The South Kordofan state government said four suicide drones fired missiles into a kindergarten, a hospital, and crowded residential neighbourhoods in the centre of the city. Four women were among the dead. Rescue teams worked through the night pulling bodies from the rubble, raising the initial death toll of eight – six children and one teacher inside the Ghadeer Kindergarten – to the final count of 79.
Eyewitnesses described horrific scenes: young children torn apart while playing, patients killed on hospital beds, and entire families wiped out in seconds by secondary explosions. The state government called the attack a “heinous crime” carried out by the RSF in coordination with the rebel Sudan People’s Liberation Movement-North (SPLM-N al-Hilu faction), and demanded that the international community designate the RSF a terrorist organisation and hold its leaders accountable for what it described as systematic inhumane crimes.
The United Nations Children’s Fund (UNICEF) issued an immediate and forceful condemnation, calling the strikes “a horrific violation of children’s rights.” UNICEF Representative in Sudan Sheldon Yett said more than ten of the children killed were aged between five and seven.
“Children should never pay the price of conflict,” Yett declared. “The killing and maiming of children, and attacks on schools and hospitals, are grave violations of children’s rights.

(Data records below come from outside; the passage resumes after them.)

(** The messages logged at a given level. *)
Definition logged (lv : level) (tr : list event) : list (string * list pyval) :=
  omap (fun e => match e, lv with
                 | Log INFO f a, INFO | Log WARNING f a, WARNING
                 | Log ERROR f a, ERROR => Some (f, a)
                 | _, _ => None
                 end) tr.

(** The calls of the pacer, [internal_timer.sleep_atleast]. *)
Definition paced (tr : list event) : list pyval :=
  omap (fun e => match e with SleepAtLeast i => Some i | _ => None end) tr.

(** The arguments of the calls of [time.sleep]. *)
Definition slept (tr : list event) : list Z :=
  omap (fun e => match e with Sleep n => Some n | _ => None end) tr.

(** The value of [last_ts] once the events of [tr] have happened, when
    it was [ls] before them. *)
Definition last_ts_after (ls : option Q) (tr : list event) : option Q :=
  match last (assigned tr) with
  | Some t => Some t
  | None => ls
  end.

(** The warning [check_config] logs for a listed name and its default. *)
Definition warning_of (kd : string * pyval) : event :=
  Log WARNING undefined_msg [PStr kd.1; kd.2].

(** ** Sample configurations *)

(** A module that defines the required name and one optional name. *)
Definition partial_cfg : gmap string pyval :=
  <["DATA_PATH"%string := PStr "/data"]>
    (<["GLOBAL_TIME"%string := PFloat 0.2]> ∅).
Lemma extracted_values_visible (w : bool) (resp : str) :
  Forall (fun it => has_visible (value it))
         (extract_commands_from_llm_response w resp).
Proof.
  apply Forall_forall. intros it Hin.
  unfold extract_commands_from_llm_response in Hin.
  apply (@Permutation_in _ _ _ _ (sort_by_key_perm _ _)) in Hin.
  apply in_app_or in Hin. destruct Hin as [Hin | Hin].
  - apply in_map_iff in Hin. destruct Hin as (u & <- & Hu).
    simpl. apply strip_nonempty_visible, strip_visible.
    pose proof (@finditer_from_groups match_url has_visible
                  match_url_group resp 0 0) as Hall.
    rewrite Forall_forall in Hall. apply (Hall u Hu).
  - apply in_flat_map in Hin. destruct Hin as (m & _ & Hitem).
    unfold command_item in Hitem.
    destruct (is_overlapped _ m); [destruct Hitem|].
    destruct (strip (m_group1 m)) as [|c t] eqn:Es; [destruct Hitem|].
    assert (Hs : has_visible (c :: t)).
    { rewrite <- Es. apply strip_nonempty_visible. rewrite Es.
      discriminate. }
    destruct (w && _).
    + destruct Hitem as [<- | []]. exact Hs.
    + destruct (_ || _); destruct Hitem as [<- | []]; simpl;
        [|exact Hs].
      exists "m"%char. split; [left; reflexivity | reflexivity].
Qed.

Lemma run_command_gated (p : platform) (a : answers) (cmd : command)
      (capture_output shell : bool) (explanation : option str) :
  gated (fst (run_command p a cmd capture_output shell true explanation))
  = true.
Proof.
  unfold run_command.
  destruct (validate cmd shell) as [r | [cs cl]]; [reflexivity|].
  destruct (Safety.is_dangerous_command cs) as [d|]; [|reflexivity].
  cbn [orb]. cbv iota.
  destruct (negb _); [reflexivity|].
  destruct (execute _ _ _ _ _ _ _) as [evs o].
  unfold gated. apply orb_true_r.
Qed.

Lemma length_list_insert (A : Type) (n : nat) (x : A) (l : list A) :
  List.length (list_insert n x l) = S (List.length l).
Proof.
  unfold list_insert. rewrite length_app. simpl.
  rewrite length_firstn, length_skipn. lia.
Qed.

Lemma list_insert_Forall (A : Type) (P : A -> Prop) (n : nat) (x : A)
      (l : list A) :
  Forall P l -> P x -> Forall P (list_insert n x l).
Proof.
  intros Hl Hx. rewrite <- (firstn_skipn n l) in Hl.
  apply Forall_app in Hl. destruct Hl as [Ha Hb].
  unfold list_insert. apply Forall_app. split; [exact Ha|].
  constructor; assumption.
Qed.

Lemma extends_refl (st : state) : extends st st.
Proof. split; [lia|]. split; [lia|]. reflexivity. Qed.

Lemma extends_trans (a b c : state) :
  extends a b -> extends b c -> extends a c.
Proof.
  intros (Hi & Hl & Hn) (Hi' & Hl' & Hn').
  split; [lia|]. split; [lia|].
  intros i Hle. rewrite Hn' by lia. apply Hn, Hle.
Qed.

Lemma executed_attempt_grows (c : str) (h h' : list history_entry) :
  executed_attempt c h = true -> executed_attempt c (h ++ h') = true.
Proof.
  unfold executed_attempt. intros H. rewrite existsb_app, H. reflexivity.
Qed.

Lemma reports_grow (h h' : list history_entry) (tr : list loop_event) :
  Forall (report_ok h) tr -> Forall (report_ok (h ++ h')) tr.
Proof.
  intros H. eapply Forall_impl; [|exact H].
  intros ev. destruct ev; simpl; auto using executed_attempt_grows.
Qed.

Section Body.
Variable p : platform.
Variable resolve_purpose : str -> item -> str.
Variable response : str.

(** What every iteration keeps, a whole session keeps. *)
Lemma run_invariant (Inv : state -> Prop) :
  (forall e st, Inv st ->
                Inv (reached (loop_body p resolve_purpose response e st))) ->
  forall envs st, Inv st ->
                  Inv (reached (run p resolve_purpose response envs st)).
Proof.
  intros Hstep. induction envs as [|e envs IH]; intros st Hst; simpl;
    [exact Hst|].
  pose proof (Hstep e st Hst) as H.
  destruct (loop_body p resolve_purpose response e st) as [st'| | |];
    try exact H.
  apply IH. exact H.
Qed.

(** ** The cursor *)

(** When an iteration goes on without moving the cursor (the last step
    of the plan succeeded, lines 1847-1849), the next iteration, whatever
    is answered, stops at the [break] of line 1614 and executes
    nothing. *)
Theorem cursor_kept_then_stops (e e' : env) (st st' : state) :
  loop_body p resolve_purpose response e st = Continue st' ->
  current_command_index st' = current_command_index st ->
  loop_body p resolve_purpose response e' st' = Break st'.
Proof.
  intros H Hidx.
  destruct (@LoopFacts.loop_body_continue p resolve_purpose response
              e st st' H) as [cmd_info more En Hh Hp].
  assert (Hplan : executable_commands st' = executable_commands st).
  { destruct Hp as [[Hplan _] | (c & _ & Hc)]; [exact Hplan | lia]. }
  unfold loop_body.
  rewrite Hplan, Hidx, En, Hh, LoopFacts.in_history_here.
  reflexivity.
Qed.

(** ** The plan *)

Lemma after_run_extends (e : env) (st : state) (cmd_str : str) (r : result) :
  (current_command_index st < List.length (executable_commands st))%nat ->
  extends st (reached (after_run p e st cmd_str r)).
Proof.
  intros Hlt. unfold after_run.
  destruct (executed r); [|apply extends_refl].
  destruct (negb (success r) || negb _).
  - destruct (decide_next_action p (llm_response e)) as [|c|].
    + split; simpl; [lia|]. split; [lia | reflexivity].
    + destruct (ask p _ _ true).
      * split; simpl; [lia|]. split.
        -- rewrite length_list_insert. lia.
        -- intros i Hi. apply LoopFacts.nth_error_list_insert_before; lia.
      * split; simpl; [lia|]. split; [lia | reflexivity].
    + split; simpl; [lia|]. split; [lia | reflexivity].
  - split; simpl; [lia|]. split; [lia | reflexivity].
Qed.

We urge all parties to stop these attacks immediately and allow safe, unhindered access for humanitarian assistance to reach those in desperate need.”
UNICEF noted that the Kalogi massacre occurred amid a sharp deterioration in security across North and South Kordofan since early November, with heavy fighting driving widespread displacement and deepening an already catastrophic humanitarian situation. More than 41,000 people have fled violence in the two states over the past month alone.
Neither the RSF nor the SPLM-N al-Hilu faction has commented on the attack.
The three Kordofan states have become one of the most active fronts in Sudan’s 20-month civil war. The RSF now controls all five Darfur states except for some northern pockets of North Darfur still held by the Sudanese Armed Forces (SAF). The army, in turn, retains control of most of the remaining 13 states in the south, north, east, and centre, including the capital Khartoum.
The war that erupted on 15 April 2023 between the SAF and the RSF – once allies under the former regime of Omar al-Bashir – has killed at least 40,000 people according to World Health Organization figures, though independent estimates range far higher when including deaths from starvation and disease. More than 12 million people have been displaced, making Sudan home to the world’s largest displacement and child displacement crises. Over 25 million Sudanese – half the population – face acute food insecurity, with famine already confirmed in parts of Darfur and looming in Kordofan.
Hospitals and schools have been repeatedly targeted by both sides. Human rights organisations have documented thousands of civilian deaths from airstrikes, drone attacks, artillery shelling, and ground assaults. Sexual violence has been used as a weapon of war on a massive scale, particularly in Darfur, while cholera, measles, and mpox outbreaks rage through overcrowded camps.
The Kalogi strike is the latest in a string of deadly incidents in the region. In recent weeks, RSF advances toward the strategic town of Babanusa and SAF airstrikes on Nyala in South Darfur have trapped tens of thousands of civilians in siege-like conditions, with escape routes mined and humanitarian convoys routinely attacked or looted.
Survivors in Kalogi spoke of overwhelming grief and anger. One father, searching the ruins of the kindergarten for his missing daughter, told reporters: “They bombed children who were learning the alphabet. What kind of war is this?”
As night fell on Friday, funeral processions wound through the town while medical workers, overwhelmed and short of blood and medicines, struggled to treat the wounded. With winter approaching and food stocks running out across South Kordofan, aid agencies warn that without an immediate ceasefire and massive influx of humanitarian assistance, many more lives – especially children’s – will be lost in the coming weeks.
The people of Kalogi, like millions across Sudan, are still waiting for the guns and drones to fall silent.